Aim of the exercise:
Please copy each line of the data that includes the string "conversationHistory".

Available records:
Lemma preserves_cleanupExpiredContexts :
  preserves (cleanupExpiredContexts clock config).
Proof.
  unfold cleanupExpiredContexts. apply preserves_bind; [apply preserves_new_Date|].
  intros now st Hbounded sid context. cbn.
  intros Hlookup. apply map_lookup_filter_Some in Hlookup as [Hlookup _].
  exact (Hbounded sid context Hlookup).
Qed.

Lemma preserves_detectLanguage sttService audio :
  preserves (detectLanguage config sttService audio).
Proof. unfold detectLanguage. repeat preserve_step. Qed.

Lemma preserves_convertSpeechToText sttService audio language sid :
  preserves (convertSpeechToText clock config sttService audio language sid).
Proof.
  unfold convertSpeechToText, stt_transcribe.
  pose proof preserves_detectLanguage. pose proof preserves_updateContextOnSuccess.
  pose proof preserves_updateContextOnFailure.
  repeat (preserve_step; auto).
Qed.

Lemma preserves_processTextInput textInput sid language :
  preserves (processTextInput clock config textInput sid language).
Proof.
  unfold processTextInput.
  pose proof preserves_updateContextOnSuccess. pose proof preserves_updateContextOnFailure.
  repeat (cbv zeta; preserve_step; auto).
Qed.

End HistoryMethods.

Section HistoryContents.
Import Js VoiceInterface.
Variable clock : nat -> Z.
Variable config : VoiceInterfaceConfig.

Lemma slice_last_app_long {A} (n : nat) (arr more : list A) :
  (n <= length more)%nat -> slice_last n (arr ++ more) = slice_last n more.
Proof.
  intros Hlong. unfold slice_last. rewrite length_app.
  rewrite drop_app_ge by lia. f_equal. lia.
Qed.

Lemma historyOf_insert sid context st n cs :
  historyOf sid {| contexts := <[sid := context]> (contexts st); ticks := n; calls := cs |}
  = conversationHistory context.
Proof. unfold historyOf. cbn. rewrite lookup_insert_eq. reflexivity. Qed.

Lemma setContext_present sid language mode st :
  preserveContext config = true ->
  exists context',
    setContext clock config sid language mode st
    = (Ok tt, {| contexts := <[sid := context']> (contexts st);
                 ticks := S (ticks st); calls := calls st |})
    /\ currentLanguage context' = language
    /\ inputMode context' = mode
    /\ conversationHistory context'
       = slice_last 10
           (historyOf sid st
            ++ [ {| timestamp := clock (ticks st); h_inputMode := mode;
                    success := true; h_language := language |} ]).
Proof.
  intros Hpreserve.
  unfold setContext, contexts_get, contexts_set, new_Date, historyOf. unfold_monad.
  rewrite Hpreserve. cbn.
  eexists. split; [reflexivity|]. cbn. repeat split; reflexivity.
Qed.

(** Each interaction appends its record and truncates from the front. *)
Lemma interact_history sid i st :
  preserveContext config = true ->
  is_Some (contexts st !! sid) \/ (exists language mode, i = ContextSet language mode) ->
  is_Some (contexts (interact clock config sid i st) !! sid)
  /\ historyOf sid (interact clock config sid i st)
     = slice_last 10 (historyOf sid st ++ [recordOf clock sid i st]).
Proof.
  intros Hpreserve Hexists.
  destruct i as [language mode | language mode | mode | newMode]; cbn [interact recordOf].
  - destruct (setContext_present sid language mode st Hpreserve)
      as (context' & Heq & _ & _ & Hhistory).
    rewrite Heq. cbn [snd]. rewrite historyOf_insert. cbn [contexts].
    rewrite lookup_insert_eq. split; [eexists; reflexivity | exact Hhistory].
  - destruct Hexists as [[context Hlookup] | (l & m & Habs)]; [|discriminate].
    destruct (updateContextOnSuccess_present clock config sid language mode st context
                Hlookup Hpreserve) as (context' & Heq & _ & _ & _ & _ & _ & Hhistory).
    rewrite Heq. cbn [snd]. rewrite historyOf_insert. cbn [contexts].
    rewrite lookup_insert_eq. split; [eexists; reflexivity|].
    rewrite Hhistory. unfold historyOf. rewrite Hlookup. reflexivity.
  - destruct Hexists as [[context Hlookup] | (l & m & Habs)]; [|discriminate].
    destruct (updateContextOnFailure_present clock config sid mode st context Hlookup)
      as (fs & context' & Heq & _ & _ & _ & _ & _ & _ & Hhistory).
    rewrite Heq. cbn [snd]. rewrite historyOf_insert. cbn [contexts].
    rewrite lookup_insert_eq. split; [eexists; reflexivity|].
    rewrite Hhistory. unfold historyOf. rewrite Hlookup. reflexivity.
  - destruct Hexists as [[context Hlookup] | (l & m & Habs)]; [|discriminate].
    destruct (switchInputMode_present clock sid newMode st context Hlookup)
      as (context' & Heq & _ & _ & _ & _ & _ & Hhistory).
    rewrite Heq. cbn [snd]. rewrite historyOf_insert. cbn [contexts].
    rewrite lookup_insert_eq. split; [eexists; reflexivity|].
    rewrite Hhistory. unfold historyOf. rewrite Hlookup. reflexivity.
Qed.

Lemma recordsOf_length sid steps st :
  length (recordsOf clock config sid steps st) = length steps.
Proof.
  revert st. induction steps as [|i steps IH]; intros st; cbn; [reflexivity|].
  rewrite IH. reflexivity.
Qed.

(** After a sequence of interactions the history is the old history followed
    by the records of the sequence, cut to the last ten. *)
Lemma interactAll_history sid steps :
  preserveContext config = true ->
  forall i st,
    is_Some (contexts st !! sid) \/ (exists language mode, i = ContextSet language mode) ->
    historyOf sid (interactAll clock config sid (i :: steps) st)
    = slice_last 10 (historyOf sid st ++ recordsOf clock config sid (i :: steps) st).
Proof.
  intros Hpreserve.
  induction steps as [|i' steps IH]; intros i st Hexists.
  - cbn. apply (interact_history sid i st Hpreserve Hexists).
  - destruct (interact_history sid i st Hpreserve Hexists) as [Hsome Hhistory].
    change (interactAll clock config sid (i :: i' :: steps) st)
      with (interactAll clock config sid (i' :: steps) (interact clock config sid i st)).
    rewrite (IH i' _ (or_introl Hsome)).
    rewrite Hhistory, slice_last_app_slice, <- app_assoc. reflexivity.
Qed.

End HistoryContents.

Section WithoutPreservedContext.
Import Js VoiceInterface.
Variable clock : nat -> Z.
Variable config : VoiceInterfaceConfig.
Hypothesis Hdisabled : preserveContext config = false.

Lemma perform_keeps_registry_empty op st :
  contexts st = ∅ -> contexts (perform clock config op st) = ∅.
Proof.
  intros Hempty.
  assert (Habsent : forall sid, contexts st !! sid = None).
  { intros sid. rewrite Hempty. apply lookup_empty. }
  destruct op as [sid language mode | sid | sid newMode | sid | |
                  sttService audio language sid | textInput sid language];
    cbn [perform].
  - unfold setContext. rewrite Hdisabled. exact Hempty.
  - cbn. rewrite Hempty. apply delete_empty.
  - rewrite switchInputMode_absent by apply Habsent. exact Hempty.
  - unfold markFallbackSuggested, contexts_get. unfold_monad.
    rewrite Habsent. exact Hempty.
  - cbn. rewrite Hempty. apply map_filter_empty.
  - destruct (enableVoiceInput config) eqn:Henabled.
    + destruct (serviceOutcome sttService audio
                  (Some (targetLanguage config sttService audio language)))
        as [r|e] eqn:Hout.
      * rewrite (convertSpeechToText_success clock config _ _ _ _ _ r) by assumption.
        cbv zeta. cbn [snd advance contexts].
        destruct (opt_truthy sid); [|exact Hempty].
        rewrite updateContextOnSuccess_disabled by assumption. exact Hempty.
      * rewrite (convertSpeechToText_failure clock config _ _ _ _ _ e) by assumption.
        cbv zeta. destruct (opt_truthy sid); [|exact Hempty].
        rewrite updateContextOnFailure_absent by apply Habsent. exact Hempty.
    + unfold convertSpeechToText. rewrite Henabled. exact Hempty.
  - unfold processTextInput.
    destruct (isBlank textInput); [exact Hempty|].
    unfold updateContextOnSuccess. rewrite Hdisabled.
    unfold new_Date, contexts_get. unfold_monad. cbn. exact Hempty.
Qed.

(** With [preserveContext] switched off no operation creates a context. *)
Lemma no_context_without_preserveContext ops :
  contexts (performAll clock config ops initialState) = ∅.
Proof.
  unfold performAll.
  assert (Hinit : contexts initialState = ∅) by reflexivity.
  revert Hinit. generalize initialState.
  induction ops as [|op ops IH]; intros st Hempty; [exact Hempty|].
  cbn [fold_left]. apply IH, perform_keeps_registry_empty, Hempty.
Qed.

End WithoutPreservedContext.

(** C5: the conversation history of every session context holds at most ten
    records in every state the public operations can reach, and each of the
    four updates (context creation, success update, failure update, mode
    switch) keeps that bound; after a sequence of ten or more interactions on
    a session the history has exactly ten records, the ten most recent ones
    in the order they were appended. *)
Theorem history_bounded_and_most_recent :
  forall (clock : nat -> Z) (config : VoiceInterface.VoiceInterfaceConfig),
    (forall (ops : list VoiceInterface.Operation) (sid : string)
            (context : VoiceInterface.VoiceContext),
        VoiceInterface.contexts
          (VoiceInterface.performAll clock config ops VoiceInterface.initialState) !! sid
        = Some context ->
        (length (VoiceInterface.conversationHistory context) <= 10)%nat)
    /\
    (forall (sid : string) (i : VoiceInterface.Interaction) (st : VoiceInterface.State),
        VoiceInterface.historyBounded st ->
        VoiceInterface.historyBounded (VoiceInterface.interact clock config sid i st))
    /\
    (forall (sid : string) (steps : list VoiceInterface.Interaction)
            (st : VoiceInterface.State),
        VoiceInterface.preserveContext config = true ->
        is_Some (VoiceInterface.contexts st !! sid)
        \/ (exists language mode rest,
               steps = VoiceInterface.ContextSet language mode :: rest) ->
        (10 <= length steps)%nat ->
        VoiceInterface.historyOf sid (VoiceInterface.interactAll clock config sid steps st)
        = Js.slice_last 10 (VoiceInterface.recordsOf clock config sid steps st)
        /\ length (VoiceInterface.recordsOf clock config sid steps st) = length steps
        /\ length (VoiceInterface.historyOf sid
                     (VoiceInterface.interactAll clock config sid steps st)) = 10%nat).
Proof.
  intros clock config. split; [|split].
  - intros ops.
    assert (Hreach : VoiceInterface.historyBounded
                       (VoiceInterface.performAll clock config ops
                          VoiceInterface.initialState)).
    { unfold VoiceInterface.performAll.
      assert (Hinit : VoiceInterface.historyBounded VoiceInterface.initialState).
      { intros sid context Hlookup. cbn in Hlookup.
        rewrite lookup_empty in Hlookup. discriminate. }
      revert Hinit. generalize VoiceInterface.initialState.
      induction ops as [|op ops IH]; intros st Hbounded; [exact Hbounded|].
      cbn [fold_left]. apply IH.
      destruct op; cbn [VoiceInterface.perform].
      - apply preserves_setContext, Hbounded.
      - apply preserves_delete, Hbounded.
      - apply preserves_switchInputMode, Hbounded.
      - apply preserves_markFallbackSuggested, Hbounded.
      - apply preserves_cleanupExpiredContexts, Hbounded.
      - apply preserves_convertSpeechToText, Hbounded.
      - apply preserves_processTextInput, Hbounded. }
    exact Hreach.
  - intros sid i st Hbounded. destruct i; cbn [VoiceInterface.interact].
    + apply preserves_setContext, Hbounded.
    + apply preserves_updateContextOnSuccess, Hbounded.
    + apply preserves_updateContextOnFailure, Hbounded.
    + apply preserves_switchInputMode, Hbounded.
  - intros sid steps st Hpreserve Hexists Hlong.
    destruct steps as [|i steps]; [cbn in Hlong; lia|].
    assert (Hfirst : is_Some (VoiceInterface.contexts st !! sid)
                     \/ (exists language mode, i = VoiceInterface.ContextSet language mode)).
    { destruct Hexists as [Hsome | (language & mode & rest & Heq)]; [left; exact Hsome|].
      right. exists language, mode. congruence. }
    pose proof (recordsOf_length clock config sid (i :: steps) st) as Hlength.
    rewrite (interactAll_history clock config sid steps Hpreserve i st Hfirst).
    rewrite slice_last_app_long by lia.
    split; [reflexivity|]. split; [exact Hlength|].
    rewrite slice_last_length. lia.
Qed.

Answer:
  = conversationHistory context.
    /\ conversationHistory context'
        (length (VoiceInterface.conversationHistory context) <= 10)%nat)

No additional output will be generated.